Unfortunately, the battle against the Indian system of healthcare is an uphill one. The current system, which relies so heavily on referral fees and ethically questionable practices, is well ingrained in society, and has made support from both doctors and investors difficult to come by. “The risk is being shunned by unethical doctors, pharmacy companies and hospitals,” Dr. Rajpal explained. “Many hospitals don't join me because they have a set unethical practice, which they don't want to disturb.”
According to Dr. Rajpal, this trend has affected their ability to reach investors. “Some investors would not invest as they do not believe the traditional practice of cuts and unethical referrals will stop, or that hospitals would join us as they are too ingrained in referral practice,” he explained. “They wanted me to take a referral fee model to make it quickly sustainable, which I did not agree to.”
Dr. Rajpal also found it difficult to find highly skilled people to jump on board with him. Being the only founder of the company, he realized he needed someone who would challenge him and push him to expand his vision of the company. “The challenge [was] to hire senior staff and employee who can be your extension to acquire customers, develop markets, etc., on low or negligible remuneration on a conviction, equity or revenue share,” Dr. Rajpal explained. “More than remuneration, the challenge is to convince them to join you when you are a nobody as people tend to join big brands.”However, despite the uphill battle, Ekohealth seems to be coming ever closer to the peak. Recently, Dr. Rajpal and Ekohealth won the 2012 Ramanujan-Bose Prize, awarded to annually to leading Indian social impact innovators.

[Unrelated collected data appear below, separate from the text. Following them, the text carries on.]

Lemma env_inv cfg n e m e' : (forall late, m <> MMain late) -> inv cfg n e -> step cfg e m = Some e' -> inv cfg n e'.
Proof.
  intros Nm I. destruct m as [late | i | i | i | i | d]; cbn; [by destruct (Nm late) | ..].
  5:{ destruct (0 <=? d); [| done]. intros [= <-]. by eapply core_inv. }
  all: destruct (workers e !! i) as [w |] eqn:E; [| done]; destruct (thread_ w) eqn:T; try done.
  - destruct (eventLoop_ w) as [[| t q] |] eqn:L; try done. intros [= <-]. by apply engine_task_inv.
  - destruct (acceptor_ w), (sessionManager_ w) as [k |] eqn:Sm; try done. intros [= <-].
    apply (update_inv _ _ _ _ w); [done | done |]. apply worker_alike. by rewrite Sm.
  - destruct (sessionManager_ w) as [k |] eqn:Sm; [| done]. destruct (0 <? k); [| done]. intros [= <-].
    apply (update_inv _ _ _ _ w); [done | done |]. apply worker_alike. by rewrite Sm.
  - destruct (running_ w) eqn:R; [done |]. intros [= <-]. apply (update_inv _ _ _ _ w); [done | done |]. by apply worker_alike.
Qed.

(** ** Moves of the main thread *)

Definition early (p : pc) : bool :=
  match p with
  | StopAccepting _ | Query _ _ | Await _ _ | Decide _ | Sleep _ | ForceClose _ | Linger _ => true
  | _ => false
  end.

Lemma early_status p i : early p = true -> status_of p i = Up /\ after_callback p = false.
Proof. by destruct p. Qed.

Lemma early_inv cfg n e p : inv cfg n e -> early (main e) = true -> early p = true -> inv cfg n (set_main e p).
Proof.
  intros [In Ip Is Ii Ij Ic Iw It Ih Ia] E E'. split; cbn [set_main workers main stopped_cb dangling]; try done.
  - intros i w L. rewrite (proj1 (early_status p i E')), <- (proj1 (early_status (main e) i E)). by apply Is.
  - intros k [-> | ->]; done.
  - by intros k ->.
  - intros Q. rewrite (proj2 (early_status p 0 E')). rewrite <- (proj2 (early_status (main e) 0 E)). apply Ic.
    by destruct Q as [Q | Q]; [left | right].
  - by intros ->.
  - intros _ Q. rewrite !elem_of_cons, elem_of_nil in Q. destruct Q as [-> | [-> | [-> | []]]]; done.
Qed.

Lemma post_inv cfg n e i t : inv cfg n e -> t <> TServerStop -> loop_dead e i = false -> inv cfg n (post e i t).
Proof.
  intros I T L. destruct (post_similar e i t T) as (S & D & _). eapply similar_inv; [exact I | exact S |].
  rewrite D, L, orb_false_r. apply I.
Qed.

Lemma status_at cfg n e i w : inv cfg n e -> workers e !! i = Some w -> forall st, status_of (main e) i = st -> has_status st w.
Proof. intros I E st <-. by apply I. Qed.

Lemma up_alive cfg n e i w : inv cfg n e -> workers e !! i = Some w -> status_of (main e) i <> Gone ->
  initialized_ w = true /\ is_Some (eventLoop_ w) /\ is_Some (sessionManager_ w) /\ loop_dead e i = false.
Proof.
  intros I E S. pose proof (inv_status _ _ _ I i w E) as H. unfold loop_dead. rewrite E.
  destruct (status_of (main e) i); [| | done]; destruct H as (A & [q B] & C & _); rewrite B; by eauto.
Qed.

Lemma early_requests cfg n e i : inv cfg n e -> early (main e) = true ->
  (inv cfg n (requestStopAccepting e i) /\ main (requestStopAccepting e i) = main e) /\
  (inv cfg n (requestCloseAllSessions e i) /\ main (requestCloseAllSessions e i) = main e).
Proof.
  intros I E. unfold requestStopAccepting, requestCloseAllSessions.
  destruct (workers e !! i) as [w |] eqn:W; [| done].
  destruct (up_alive cfg n e i w I W) as (_ & [q L] & [k S] & D); [by rewrite (proj1 (early_status _ i E)) |].
  rewrite L, S. split; (split; [by apply post_inv | unfold post; by rewrite W, L]).
Qed.

(** A status change of one worker together with the main thread's step. *)
Lemma stop_inv cfg n e i w w' p : inv cfg n e -> workers e !! i = Some w ->
  has_status (status_of p i) w' -> (forall j, j <> i -> (j < n)%nat -> status_of p j = status_of (main e) j) ->
  (has_callback w' -> has_callback w) ->
  (forall k, p = StopWorker k \/ p = Join k -> (1 <= k)%nat) -> (forall k, p = Join k -> (k < n)%nat) ->
  (after_callback (main e) = true -> after_callback p = true) -> p <> AwaitStop ->
  (has_app cfg = true -> p ∈ [StopWorker0; Join0; Over] -> stopped_cb e = true) ->
  inv cfg n (set_main (set_workers e (<[i := w']> (workers e))) p).
Proof.
  intros [In Ip Is Ii Ij Ic Iw It Ih Ia] E H Hj Hc K1 K2 Ac Na To.
  assert (forall j x, <[i := w']> (workers e) !! j = Some x -> (j = i /\ x = w') \/ (j <> i /\ workers e !! j = Some x)) as Lk.
  { intros j x. destruct (decide (j = i)) as [-> |].
    - rewrite list_lookup_insert_eq by (by eapply lookup_lt_Some). intros [= <-]. by left.
    - rewrite list_lookup_insert_ne by done. by right. }
  split; cbn [set_main set_workers workers main stopped_cb dangling]; try done.
  - by rewrite length_insert.
  - intros j x X. destruct (Lk j x X) as [[-> ->] | [Nj Ej]]; [done |].
    rewrite Hj; [by apply Is | done | rewrite <- In; by eapply lookup_lt_Some].
  - intros Q. apply Ac, Ic. destruct Q as [(j & x & q & X & L & T) | Q]; [left | by right].
    destruct (Lk j x X) as [[-> ->] | [Nj Ej]]; [| by exists j, x, q].
    destruct Hc as (q' & L' & T'); [by exists q |]. by exists i, w, q'.
Qed.

Lemma pc_inv cfg n e p : inv cfg n e -> (forall j, (j < n)%nat -> status_of p j = status_of (main e) j) ->
  (forall k, p = StopWorker k \/ p = Join k -> (1 <= k)%nat) -> (forall k, p = Join k -> (k < n)%nat) ->
  (after_callback (main e) = true -> after_callback p = true) -> p <> AwaitStop ->
  (has_app cfg = true -> p ∈ [StopWorker0; Join0; Over] -> stopped_cb e = true) -> inv cfg n (set_main e p).
Proof.
  intros I S K1 K2 A N T. destruct (lookup_lt_is_Some_2 (workers e) 0%nat) as [w E]; [rewrite (inv_n _ _ _ I); apply I |].
  replace (set_main e p) with (set_main (set_workers e (<[0%nat := w]> (workers e))) p)
    by (rewrite list_insert_id by done; by destruct e).
  apply (stop_inv _ _ _ _ w); try done; [| by intros j _; apply S].
  rewrite S by apply I. by apply I.
Qed.

Ltac plain_pc := first [by intros k [? | ?] | by intros k ? | done | by intros _ ?%elem_of_nil
  | intros _ Q; rewrite !elem_of_cons, elem_of_nil in Q; by destruct Q as [Q | [Q | [Q | Q]]]].

Lemma callback_posted cfg n e : inv cfg n e -> main e = ServerStop -> inv cfg n (set_main (post e 0%nat TServerStop) AwaitStop).
Proof.
  intros I M. destruct (lookup_lt_is_Some_2 (workers e) 0%nat) as [w E]; [rewrite (inv_n _ _ _ I); apply I |].
  destruct (up_alive cfg n e 0%nat w I E) as (_ & [q L] & _ & _); [by rewrite M |].
  unfold post. rewrite E, L. pose proof (inv_status _ _ _ I) as Is. rewrite M in Is.
  destruct I as [In Ip _ Ii Ij Ic Iw It Ih Ia].
  split; cbn [set_main set_workers workers main stopped_cb dangling]; try done.
  - by rewrite length_insert.
  - intros j x. destruct (decide (j = 0%nat)) as [-> | Nj].
    + rewrite list_lookup_insert_eq by (by eapply lookup_lt_Some). intros [= <-].
      pose proof (Is 0%nat w E) as (A & B & C & D). cbn. rewrite decide_True by done. split_and!; [done | by eexists | done | apply D | apply D].
    + rewrite list_lookup_insert_ne by done. apply Is.
  - by intros k [? | ?].
  - intros _. right. rewrite list_lookup_insert_eq by (by eapply lookup_lt_Some).
    eexists _, _. split; [done |]. split; [done |]. set_solver.
  - intros _ Q. rewrite !elem_of_cons, elem_of_nil in Q. by destruct Q as [Q | [Q | [Q | Q]]].
Qed.

Lemma main_early_inv cfg n late e e' : inv cfg n e -> early (main e) = true -> main_step cfg late e = Some e' -> inv cfg n e'.
Proof.
  intros I Ea. unfold main_step. destruct (main e) as [i | i rem | i rem | rem | t | i | t | | | | | | |] eqn:M; try discriminate Ea.
  - destruct (_ <? _)%nat; intros [= <-].
    + destruct (early_requests cfg n e i I) as [[I' M'] _]; [by rewrite M |]. apply early_inv; [done | by rewrite M', M | done].
    + apply early_inv; [by eapply core_inv | by rewrite <- M in Ea | done].
  - destruct (workers e !! i) as [w |] eqn:E; [| intros [= <-]; apply early_inv; [done | by rewrite M | done]].
    destruct (up_alive cfg n e i w I E) as (_ & [q L] & [k S] & D); [by rewrite M |]. rewrite L, S. intros [= <-].
    apply early_inv; [| unfold post; cbn; by rewrite E, L; cbn; rewrite M | done].
    apply post_inv; [by eapply core_inv | done | done].
  - destruct (answer e) as [c |]; [| destruct late; [| done]]; intros [= <-]; (apply early_inv; [| by rewrite <- M in Ea | done]);
      [by eapply core_inv | done].
  - destruct (rem =? 0); [| destruct (_ <=? _)]; intros [= <-].
    2,3: apply early_inv; [done | by rewrite M | done].
    apply pc_inv; [done | | | | by rewrite M | done |]; try plain_pc; [| intros k [[= <-] | ?]; [lia | done]].
    intros j _. rewrite M. cbn. by rewrite decide_False by lia.
  - destruct (_ <=? _); [| done]. intros [= <-]. apply early_inv; [done | by rewrite M | done].
  - destruct (_ <? _)%nat; intros [= <-].
    + destruct (early_requests cfg n e i I) as [_ [I' M']]; [by rewrite M |]. apply early_inv; [done | by rewrite M', M | done].
    + apply early_inv; [done | by rewrite M | done].
  - destruct (_ <=? _); [| done]. intros [= <-].
    apply pc_inv; [done | | | | by rewrite M | done |]; try plain_pc; [| intros k [[= <-] | ?]; [lia | done]].
    intros j _. rewrite M. cbn. by rewrite decide_False by lia.
Qed.

Lemma main_inv cfg n late e e' : inv cfg n e -> main_step cfg late e = Some e' -> inv cfg n e'.
Proof.
  intros I H. destruct (early (main e)) eqn:Ea; [by eapply main_early_inv |]. revert H. unfold main_step.
  pose proof (inv_pos _ _ _ I) as Pn. pose proof (inv_n _ _ _ I) as Ln.
  destruct (main e) as [| | | | | | | i | i | | | | |] eqn:M; try discriminate Ea.
  - pose proof (inv_index _ _ _ I i (or_introl M)) as Ki.
    destruct (workers e !! i) as [w |] eqn:E.
    + assert (has_status Up w) as St by (apply (status_at cfg n e i w I E); rewrite M; cbn; by rewrite decide_False by lia).
      destruct St as (A & B & C & D & T). rewrite A. intros [= <-]. pose proof (lookup_lt_Some _ _ _ E).
      apply (stop_inv _ _ _ _ w); [done | done | | | | | | by rewrite M | done | plain_pc].
      * cbn. rewrite decide_False, decide_True by lia. cbn. split_and!; try done. by rewrite T.
      * intros j Nj _. rewrite M. cbn. destruct (decide (1 <= j < i)%nat); [done |]. by rewrite decide_False.
      * done.
      * intros k [? | [= <-]]; [done | lia].
      * intros k [= <-]. lia.
    + intros [= <-]. apply lookup_ge_None in E. apply pc_inv; [done | | plain_pc | plain_pc | by rewrite M | done | plain_pc].
      intros j Hj. rewrite M. cbn. destruct (decide (j = 0%nat)) as [-> |]; [by rewrite decide_False by lia | by rewrite decide_True by lia].
  - pose proof (inv_index _ _ _ I i (or_intror M)) as Ki.
    destruct (workers e !! i) as [w |] eqn:E; [| done].
    assert (inv cfg n (set_main (set_workers e (<[i := destroy w]> (workers e))) (StopWorker (S i)))) as I'.
    { apply (stop_inv _ _ _ _ w); [done | done | | | | | plain_pc | by rewrite M | done | plain_pc].
      * cbn. by rewrite decide_True by lia.
      * intros j Nj _. rewrite M. cbn. destruct (decide (1 <= j < i)%nat); [by rewrite decide_True by lia |].
        rewrite (decide_False (P := j = i)) by done. by rewrite decide_False by lia.
      * by intros (q & L & _).
      * intros k [[= <-] | ?]; [lia | done]. }
    destruct (thread_ w); [| done |]; by intros [= <-].
  - destruct (has_app cfg) eqn:Ap; intros [= <-]; [by apply callback_posted |].
    apply pc_inv; [done | | plain_pc | plain_pc | by rewrite M | done | by rewrite Ap]. intros j _. by rewrite M.
  - destruct (stopped_cb e) eqn:Cb; [| done]. intros [= <-].
    apply pc_inv; [done | | plain_pc | plain_pc | by rewrite M | done | done]. intros j _. by rewrite M.
  - assert (has_app cfg = true -> stopped_cb e = true) as To by (intros Ap; apply (inv_told _ _ _ I Ap); rewrite M; left).
    destruct (workers e !! 0%nat) as [w |] eqn:E; [| apply lookup_ge_None in E; lia].
    assert (has_status Up w) as (A & B & C & D & T) by (apply (status_at cfg n e 0%nat w I E); by rewrite M).
    rewrite A. intros [= <-].
    apply (stop_inv _ _ _ _ w); [done | done | | | done | plain_pc | plain_pc | by rewrite M | done | by intros ? _; apply To].
    + cbn. split_and!; try done. cbn. congruence.
    + intros j Nj _. rewrite M. cbn. by rewrite !decide_False by done.
  - assert (has_app cfg = true -> stopped_cb e = true) as To by (intros Ap; apply (inv_told _ _ _ I Ap); rewrite M; right; left).
    destruct (workers e !! 0%nat) as [w |] eqn:E; [| done].
    assert (inv cfg n (set_main (set_workers e (<[0%nat := destroy w]> (workers e))) Over)) as I'.
    { apply (stop_inv _ _ _ _ w); [done | done | done | | by intros (q & L & _) | plain_pc | plain_pc | by rewrite M | done | by intros ? _; apply To].
      intros j Nj _. rewrite M. cbn. by rewrite decide_False by done. }
    destruct (thread_ w); [| done |]; by intros [= <-].
  - done.
Qed.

Winning the prize, Dr. Rajpal explained, brought him together with leading social innovators from 35 different countries at Singularity University to discuss worldwide social impact projects. Through this exposure he recruited skilled advisors able to help take his company to the next level. In addition, earlier this month, former COO of AOL Canada and VP of Ericsson, Steve Doswell, joined Ekohealth as Chief Market Development Officer.
Dr. Rajpal and Ekohealth are currently developing two new products. They recently launched the Beta phase of an SMS based system that informs patients of inexpensive alternatives to prescription medications. Patients can text the name of a recommended drug to an Ekohealth number, and Ekohealth will respond with less expensive generic forms of the drug. The second product Dr. Rajpal referred to as the “reverse health e-auction.” Patients will define their required surgery and personal budget, then be grouped together and connected with hospitals at a bulk discount.
To Dr. Rajpal the future for Ekohealth looks bright. For Indians bearing the weight of unnecessarily high medical costs, it is a future that one can only hope for. Dr. Rajpal plans to transform the healthcare landscape into one without referral fees, with all inclusive surgeries and with more informed patients. “My vision to get costs down by at least 30 to 50%,” he explained. “My vision is that every family in India, especially the ignored middle class who struggles to save from his salary, is not bothered about health expenses.”